● **PROBLEM DESCRIPTION**:
Under this line are the records; write out word for word the part that begins at the line containing "each message once. *)" and ends at the line containing "Definition Itoa (i", and no more.

● **MATERIAL FOR THE TASK**:
----------
(** * PDFconverter: the ECG report censor and the ECG format sorter

    A shallow embedding of the two scripts of the repository,

    - [PDF2JSON/separate-formats.py]  (module [SeparateFormats]) and
    - [Censoring-Script/pdf_censor.py] (module [PdfCensor]),

    together with the parts of the Python runtime they call: [str]
    methods, [posixpath], the three regular expressions handed to [re],
    the [fitz] (PyMuPDF) document interface and the file operations of
    [os] and [shutil].

    Conventions of the model.
    - A Python [str] is a Rocq [string].  Character classes ([\s], [\w],
      [\d], [str.upper], [str.strip], [str.lower]) are the ASCII part of
      Python's tables; characters above 127 are kept as they are and
      belong to no class.
    - A Python exception is a value [Raise e] of the type [result];
      [try]/[except Exception] is a [match] on it.
    - Page coordinates (Python floats) are exact rationals [Q].
    - The file system is explicit state: a finite map from path to file
      and a set of directories. *)

From Stdlib Require Import ZArith QArith Ascii String Bool Lia.
From stdpp Require Import gmap strings list.


Local Open Scope Z_scope.
(** C1, as the code has it.  For an update request with a well-formed
    identifier and only updatable fields in its body, in which two fields hold
    a value that breaks their constraint and is reported (a truthy value, or
    any value for discountPercent): the answer is 400 "Validation errors"
    with the list of the field checks, the handler is a [Ret] (the store is
    not called), and the list has the message of every such field of the body,
    each message once. *)
Theorem updatePerk_reports_all_violations
  (isValid : string -> bool) (id : string) (updates : object)
  (f1 f2 : string) (v1 v2 : json) :
  isValid id = true ->
  (forall key, In key (keys updates) -> In key allowedUpdates) ->
  f1 <> f2 ->
  get updates f1 = Some v1 -> spec_violates f1 v1 = true ->
  truthy (Some v1) = true \/ f1 = "discountPercent" ->
  get updates f2 = Some v2 -> spec_violates f2 v2 = true ->
  truthy (Some v2) = true \/ f2 = "discountPercent" ->
  updatePerk isValid id updates =
  Ret (Respond 400 (MessageErrors "Validation errors" (updateErrors updates))) /\
  (forall f v,
      get updates f = Some v -> spec_violates f v = true ->
      truthy (Some v) = true \/ f = "discountPercent" ->
      In (violation_message f) (updateErrors updates)) /\
  NoDup (updateErrors updates).
Proof.
  intros Hid Hallowed Hne Hg1 Hb1 Hs1 Hg2 Hb2 Hs2.
  assert (Hall : forall f v,
             get updates f = Some v -> spec_violates f v = true ->
             truthy (Some v) = true \/ f = "discountPercent" ->
             In (violation_message f) (updateErrors updates)).
  { intros f v Hg Hb Hs.
    apply (updateErrors_reports updates f v); auto.
    apply Hallowed. now apply (get_in_keys updates f v). }
  split; [| split; [exact Hall | apply updateErrors_NoDup]].
  unfold updatePerk. rewrite Hid. cbn [negb].
  rewrite (isValidUpdate_true updates Hallowed). cbn [negb].
  specialize (Hall f1 v1 Hg1 Hb1 Hs1).
  destruct (updateErrors updates) as [| m rest]; [destruct Hall | reflexivity].
Qed.
(** [Itoa(i)] is [FormatInt(int64(i), 10)]: the decimal digits of [i],
    with a leading ['-'] when it is negative. *)
Definition Itoa (i : Z) : string := NilZero.string_of_int (Z.to_int i).

Definition ParseBool (str : string) : bool * option Err :=
  if String.eqb str "1" || String.eqb str "t" || String.eqb str "T"
     || String.eqb str "true" || String.eqb str "TRUE" || String.eqb str "True"
  then (true, None)
  else if String.eqb str "0" || String.eqb str "f" || String.eqb str "F"
     || String.eqb str "false" || String.eqb str "FALSE" || String.eqb str "False"
  then (false, None)
  else (false, Some ErrSyntax).

End strconv.

(** ** Package strings *)

Module strings.

(** [Split(s, sep)] at a one-byte separator, the way this package calls it
    (with [";"]): the substrings between the separators, in order; a
    string without separator is its only segment. *)
Fixpoint Split (s : string) (sep : ascii) : list string :=
  match s with
  | EmptyString => [EmptyString]
  | String ch rest =>
      if Ascii.eqb ch sep then EmptyString :: Split rest sep
      else
        match Split rest sep with
        | seg :: segs => String ch seg :: segs
        | [] => [String ch EmptyString]
        end
  end.

(** [Count(s, sep)] at a one-byte separator. *)
Fixpoint Count (s : string) (sep : ascii) : nat :=
  match s with
  | EmptyString => O
  | String ch rest => (if Ascii.eqb ch sep then 1 else 0) + Count rest sep
  end.

(** [Join(elems, sep)]. *)
Definition Join (elems : list string) (sep : string) : string :=
  String.concat sep elems.

(** [Contains(s, substr)], as a proposition. *)
Definition Contains (s substr : string) : Prop :=
  exists pre post : string, s = pre ++ substr ++ post.

End strings.

(** ** Errors, panics, the environment *)

(** Go's [error] values met in this package: [errors.New(text)], the
    [*NumError] of [strconv], and an error wrapped with a message by
    [CheckErrorWithMessage]. *)
Inductive error : Type :=
| errors_New (text : string)
| NumError (e : strconv.Err)
| WithMessage (message : string) (cause : error).

Definition NumError_of (e : option strconv.Err) : option error :=
  match e with
  | Some k => Some (NumError k)
  | None => None
  end.

(** A call either returns or panics at run time. *)
Inductive outcome (A : Type) : Type :=
| Returns (a : A)
| Panics.

Arguments Returns {A} a.
Arguments Panics {A}.

Definition obind {A B : Type} (m : outcome A) (k : A -> outcome B) : outcome B :=
  match m with
  | Returns a => k a
  | Panics => Panics
  end.

Notation "x <-! m ; k" := (obind m (fun x => k))
  (at level 100, m at next level, right associativity).

(** The process environment: the variables that are set, with their
    values.  [os.Getenv] gives the empty string for a variable that is not
    set. *)
Definition os_Getenv (env : gmap string string) (key : string) : string :=
  default EmptyString (env !! key).

(** [CheckErrorWithMessage] of jfrog-client-go's [errorutils]: nil for a nil
    error, otherwise the error under the message. *)
Definition CheckErrorWithMessage (err : option error) (message : string)
  : option error :=
  match err with
  | None => None
  | Some e => Some (WithMessage message e)
  end.

(** [GetBoolEnvValue] of jfrog-client-go's [utils]: the default for a
    variable that is empty or not set, otherwise [strconv.ParseBool] of its
    value. *)
Definition GetBoolEnvValue (env : gmap string string) (flagName : string)
           (defValue : bool) : bool * option error :=
  let envVarValue := os_Getenv env flagName in
  if String.eqb envVarValue EmptyString then (defValue, None)
  else
    let '(val, err) := strconv.ParseBool envVarValue in
    (val, CheckErrorWithMessage (NumError_of err)
            ("can't parse environment variable " ++ flagName)).

(** ** Package sort *)

Module sort.

Section Slice.

Context {A : Type}.

(** [less(i, j)] reads the elements at [i] and [j]; it is given here on
    the elements themselves, and may panic. *)
Variable less : A -> A -> outcome bool.

(** The inner loop of [insertionSortLessFunc]:
    [for j := i; j > a && less(j, j-1); j-- { swap(j, j-1) }].
    [before] is the part of the slice before [x], last element first. *)
Fixpoint insertBack (x : A) (before : list A) : outcome (list A) :=
  match before with
  | [] => Returns [x]
  | y :: before' =>
      b <-! less x y;
      if b : bool then
        r <-! insertBack x before';
        Returns (y :: r)
      else Returns (x :: y :: before')
  end.

(** The outer loop, [for i := a + 1; i < b; i++]. *)
Fixpoint insertionSort (data before : list A) : outcome (list A) :=
  match data with
  | [] => Returns (rev before)
  | x :: rest =>
      before' <-! insertBack x before;
      insertionSort rest before'
  end.
(** The run of the container route, without a responsible user. *)
Lemma container_run
    (generateTextContent :
       list MappedTask.t -> FindTasks.Args -> option string -> bool -> option string -> string)
    (args : FindTasks.Args) (client : Api.TodoistApi) (user : Api.User)
    (page : Api.Page Task.t) :
  Api.getUser client = inr user ->
  FindTasks.responsibleUser args = None \/ FindTasks.responsibleUser args = Some "" ->
  Routes.hasContainer args = true ->
  Api.getTasks client (Routes.containerParams args) = inr page ->
  Api.run (FindTasks.execute generateTextContent args client)
  = (inr (FindTasks.output generateTextContent args
            (filter (fun task =>
                       Routes.passesText args task
                       && Routes.passesAssignment args (Api.userId user) task
                       && Routes.passesLabels args task)
                    (map ToolHelpers.mapTask (Api.results page)))
            (Api.nextCursor page) true None),
     [Api.CallGetUser; Api.CallGetTasks (Routes.containerParams args)]).
Proof.
  intros Huser Hnobody Hcontainer Hpage.
  unfold Api.run, FindTasks.execute, Api.bind at 1, Api.request at 1.
  rewrite Huser. rewrite (container_passes_validation args Hcontainer).
  unfold Api.bind at 1. rewrite (unresolved_user client _ _ Hnobody).
  fold (Routes.hasContainer args). rewrite Hcontainer.
  fold (Routes.containerParams args).
  unfold Api.bind, Api.request, Api.ret. rewrite Hpage. cbn [option_map app].
  do 3 f_equal.
  set (mapped := map ToolHelpers.mapTask (Api.results page)).
  assert (Htext :
    match FindTasks.searchText args with
    | Some text =>
        if Js.truthy text
        then filter (fun task => FindTasks.mentions text (MappedTask.content task)
                                 || FindTasks.mentions text (MappedTask.description task))
                    mapped
        else mapped
    | None => mapped
    end = filter (Routes.passesText args) mapped).
  { unfold Routes.passesText. destruct (FindTasks.searchText args) as [text|];
      [destruct (Js.truthy text)|]; rewrite ?filter_all; reflexivity. }
  rewrite Htext.
  assert (Hassign : forall l,
    FilterHelpers.filterTasksByResponsibleUser MappedTask.responsibleUid l None
      (Api.userId user) (FindTasks.responsibleUserFiltering args)
    = filter (Routes.passesAssignment args (Api.userId user)) l).
  { intros l. unfold FilterHelpers.filterTasksByResponsibleUser, Routes.passesAssignment.
    destruct (FindTasks.responsibleUserFiltering args) as [[]|]; simpl;
      rewrite ?filter_all; reflexivity. }
  rewrite Hassign.
  assert (Hlabels : forall l,
    match FindTasks.labels args with
    | Some (x :: xs) =>
        match FindTasks.labelsOperator args with
        | Some Labels.opAnd =>
            filter (fun task => forallb (FindTasks.hasLabel task) (x :: xs)) l
        | _ => filter (fun task => existsb (FindTasks.hasLabel task) (x :: xs)) l
        end
    | _ => l
    end = filter (Routes.passesLabels args) l).
  { intros l. unfold Routes.passesLabels.
    destruct (FindTasks.labels args) as [[|x xs]|]; rewrite ?filter_all; try reflexivity.
    destruct (FindTasks.labelsOperator args) as [[]|]; reflexivity. }
  rewrite Hlabels, !filter_twice.
  apply filter_ext. intros task. rewrite andb_assoc. reflexivity.
Qed.
(** * BrainfuckLLVM: the parser and the LLVM code generator of codegen.cpp

    The development follows the source file top to bottom:
    - [Ast]: the node classes and [debug_print];
    - [Parser]: [Node::try_parse], [ConditionalGroupNode::try_parse] and
      [ProgramNode::try_parse] over a character stream;
    - [IR]: the fragment of LLVM IR the generator emits, and the builder
      state kept in the globals [TheModule], [Builder] and [NamedValues];
    - [Codegen]: the [codegen] methods, as a state-and-failure monad over
      the builder state;
    - [Exec]: a small-step reading of the emitted IR (loads, stores,
      wrapping arithmetic, conditional branches, [putchar]/[getchar]);
    - [Props]: the notions the statements are written with;
    - [Brackets]: the nesting of brackets in a source text;
    - [Driver]: [main];
    - [Shape]: what a finished module looks like;
    - [Reference]: what the instructions mean, as an interpreter.
    Then come the facts about the parser, about what code generation does
    to the blocks of the module, and about running the emitted code, and at
    the end the properties C1 to C10 and X1 to X13. *)

From Stdlib Require Import ZArith Ascii String List Lia DecimalString DecimalNat.
From stdpp Require Import base option list gmap strings.

Local Open Scope Z_scope.

(* ===================================================================== *)
(** ** The abstract syntax tree (namespace [Ast]) *)
(* ===================================================================== *)

Module Ast.

(** One constructor per concrete class deriving from [Ast::Node]; the two
    [ScopeNode] subclasses carry the [children] vector. *)
#[warnings="-register-all"]
Inductive Node : Type :=
  | IncrementNode
  | DecrementNode
  | MoveLeftNode
  | MoveRightNode
  | PutCharNode
  | GetCharNode
  | ConditionalGroupNode (children : list Node)
  | ProgramNode (children : list Node).

(** Induction principle that descends into the [children] vectors. *)
Section NodeInd.
Variable P : Node -> Prop.
Hypothesis HInc : P IncrementNode.
Hypothesis HDec : P DecrementNode.
Hypothesis HLeft : P MoveLeftNode.
Hypothesis HRight : P MoveRightNode.
Hypothesis HPut : P PutCharNode.
Hypothesis HGet : P GetCharNode.
Hypothesis HGroup : forall children, Forall P children -> P (ConditionalGroupNode children).
Hypothesis HProg : forall children, Forall P children -> P (ProgramNode children).

Fixpoint Node_ind_nested (n : Node) : P n :=
  match n with
  | IncrementNode => HInc
  | DecrementNode => HDec
  | MoveLeftNode => HLeft
  | MoveRightNode => HRight
  | PutCharNode => HPut
  | GetCharNode => HGet
  | ConditionalGroupNode children =>
      HGroup children
        ((fix go (l : list Node) : Forall P l :=
            match l with
            | [] => @List.Forall_nil _ P
            | x :: l' => @List.Forall_cons _ P x l' (Node_ind_nested x) (go l')
            end) children)
  | ProgramNode children =>
      HProg children
        ((fix go (l : list Node) : Forall P l :=
            match l with
            | [] => @List.Forall_nil _ P
            | x :: l' => @List.Forall_cons _ P x l' (Node_ind_nested x) (go l')
            end) children)
  end.
End NodeInd.

(** [debug_print]: the characters written to [std::cout], in order. *)
Fixpoint debug_print (n : Node) : list ascii :=
  match n with
  | IncrementNode => ["+"%char]
  | DecrementNode => ["-"%char]
  | MoveLeftNode => ["<"%char]
  | MoveRightNode => [">"%char]
  | PutCharNode => ["."%char]
  | GetCharNode => [","%char]
  | ConditionalGroupNode children =>
      "["%char :: flat_map debug_print children ++ ["]"%char]
  | ProgramNode children => flat_map debug_print children
  end.

(** The [for (auto child: children) child->debug_print();] loop. *)
Definition debug_print_children (children : list Node) : list ascii :=
  flat_map debug_print children.

End Ast.
Export Ast.

(* ===================================================================== *)
(** ** The parser *)
(* ===================================================================== *)

Module Parser.

(** The unread part of the [std::fstream]. *)
Definition stream := list ascii.

(** [std::isspace] in the classic locale: space, and \t \n \v \f \r. *)
Definition isspace (c : ascii) : bool :=
  let n := nat_of_ascii c in
  ((n =? 32) || ((9 <=? n) && (n <=? 13)))%nat.

(** [in >> c] for [char c]: the [skipws] flag is set on a fresh stream, so
    leading whitespace is discarded and the next character extracted.  On
    end of file the extraction fails and the stream stays failed: [None]. *)
Fixpoint istream_get (s : stream) : option (ascii * stream) :=
  match s with
  | [] => None
  | c :: rest => if isspace c then istream_get rest else Some (c, rest)
  end.

(** The three parsing functions call each other; [fuel] bounds the depth of
    that recursion.  The outer [option] is [None] only when the fuel runs
    out; the inner [option Node] of [Node_try_parse] is the returned
    pointer, [None] for [NULL].  Once an extraction has failed the stream
    is in its failed state and every later extraction fails too: the
    stream that is left is then the empty one.

    [parse_children] is the loop
    [while ((node = Ast::Node::try_parse(in))) children.push_back(node);]
    which both [ProgramNode::try_parse] and
    [ConditionalGroupNode::try_parse] run on [children = {}]. *)
Fixpoint Node_try_parse (fuel : nat) (s : stream) {struct fuel}
    : option (option Node * stream) :=
  match fuel with
  | O => None
  | S fuel' =>
      match istream_get s with
      | None => Some (None, [])
      | Some (c, rest) =>
          if (c =? "+")%char then Some (Some IncrementNode, rest)
          else if (c =? "-")%char then Some (Some DecrementNode, rest)
          else if (c =? "<")%char then Some (Some MoveLeftNode, rest)
          else if (c =? ">")%char then Some (Some MoveRightNode, rest)
          else if (c =? ".")%char then Some (Some PutCharNode, rest)
          else if (c =? ",")%char then Some (Some GetCharNode, rest)
          else if (c =? "[")%char then
            match ConditionalGroupNode_try_parse fuel' rest with
            | Some (node, rest') => Some (Some node, rest')
            | None => None
            end
          else if (c =? "]")%char then Some (None, rest)
          else Node_try_parse fuel' rest
      end
  end
with ConditionalGroupNode_try_parse (fuel : nat) (s : stream) {struct fuel}
    : option (Node * stream) :=
  match fuel with
  | O => None
  | S fuel' =>
      match parse_children fuel' s [] with
      | Some (children, rest) => Some (ConditionalGroupNode children, rest)
      | None => None
      end
  end
with parse_children (fuel : nat) (s : stream) (children : list Node) {struct fuel}
    : option (list Node * stream) :=
  match fuel with
  | O => None
  | S fuel' =>
      match Node_try_parse fuel' s with
      | Some (Some node, rest) => parse_children fuel' rest (children ++ [node])
      | Some (None, rest) => Some (children, rest)
      | None => None
      end
  end.

Definition ProgramNode_try_parse (fuel : nat) (s : stream) : option (Node * stream) :=
  match parse_children fuel s [] with
  | Some (children, rest) => Some (ProgramNode children, rest)
  | None => None
  end.

(** Recursion depth that is enough for a stream of the given length. *)
Definition parse_fuel (s : stream) : nat := (3 * length s + 2)%nat.

(** What [main] does with the opened file: [ProgramNode::try_parse(in)]. *)
Definition parse (s : stream) : option Node :=
  fst <$> ProgramNode_try_parse (parse_fuel s) s.

Definition parse_string (s : string) : option Node :=
  parse (list_ascii_of_string s).

End Parser.
Export Parser.

(* ===================================================================== *)
(** ** The emitted IR and the builder state *)
(* ===================================================================== *)

Module IR.

(** [const unsigned int TAPE_SIZE = 0x4000;] *)
Definition TAPE_SIZE : Z := 0x4000.

(** The LLVM types the generator asks the context for. *)
Inductive Ty : Type :=
  | IntTy (bits : Z)                (* Type::getInt8Ty, getInt32Ty, getInt64Ty; i1 of icmp *)
  | VoidTy                          (* Builder->getVoidTy() *)
  | PtrTy                           (* the type of an alloca or a GEP *)
  | ArrayTy (elt : Ty) (n : Z).     (* ArrayType::get(elt, n) *)

Definition Int1Ty := IntTy 1.
Definition Int8Ty := IntTy 8.
Definition Int32Ty := IntTy 32.
Definition Int64Ty := IntTy 64.

#[global] Instance Ty_eq_dec : EqDecision Ty.
Proof. intros x y. unfold Decision. decide equality; apply Z.eq_dec. Defined.

(** [FunctionType::get(result, params, isVarArg)] *)
Record FunctionType : Type := mkFunctionType {
  ft_ret : Ty;
  ft_params : list Ty;
  ft_vararg : bool
}.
----------
● **EXERCISE OUTPUT**:
    each message once. *)
Theorem updatePerk_reports_all_violations
  (isValid : string -> bool) (id : string) (updates : object)
  (f1 f2 : string) (v1 v2 : json) :
  isValid id = true ->
  (forall key, In key (keys updates) -> In key allowedUpdates) ->
  f1 <> f2 ->
  get updates f1 = Some v1 -> spec_violates f1 v1 = true ->
  truthy (Some v1) = true \/ f1 = "discountPercent" ->
  get updates f2 = Some v2 -> spec_violates f2 v2 = true ->
  truthy (Some v2) = true \/ f2 = "discountPercent" ->
  updatePerk isValid id updates =
  Ret (Respond 400 (MessageErrors "Validation errors" (updateErrors updates))) /\
  (forall f v,
      get updates f = Some v -> spec_violates f v = true ->
      truthy (Some v) = true \/ f = "discountPercent" ->
      In (violation_message f) (updateErrors updates)) /\
  NoDup (updateErrors updates).
Proof.
  intros Hid Hallowed Hne Hg1 Hb1 Hs1 Hg2 Hb2 Hs2.
  assert (Hall : forall f v,
             get updates f = Some v -> spec_violates f v = true ->
             truthy (Some v) = true \/ f = "discountPercent" ->
             In (violation_message f) (updateErrors updates)).
  { intros f v Hg Hb Hs.
    apply (updateErrors_reports updates f v); auto.
    apply Hallowed. now apply (get_in_keys updates f v). }
  split; [| split; [exact Hall | apply updateErrors_NoDup]].
  unfold updatePerk. rewrite Hid. cbn [negb].
  rewrite (isValidUpdate_true updates Hallowed). cbn [negb].
  specialize (Hall f1 v1 Hg1 Hb1 Hs1).
  destruct (updateErrors updates) as [| m rest]; [destruct Hall | reflexivity].
Qed.
(** [Itoa(i)] is [FormatInt(int64(i), 10)]: the decimal digits of [i],
    with a leading ['-'] when it is negative. *)
Definition Itoa (i : Z) : string := NilZero.string_of_int (Z.to_int i).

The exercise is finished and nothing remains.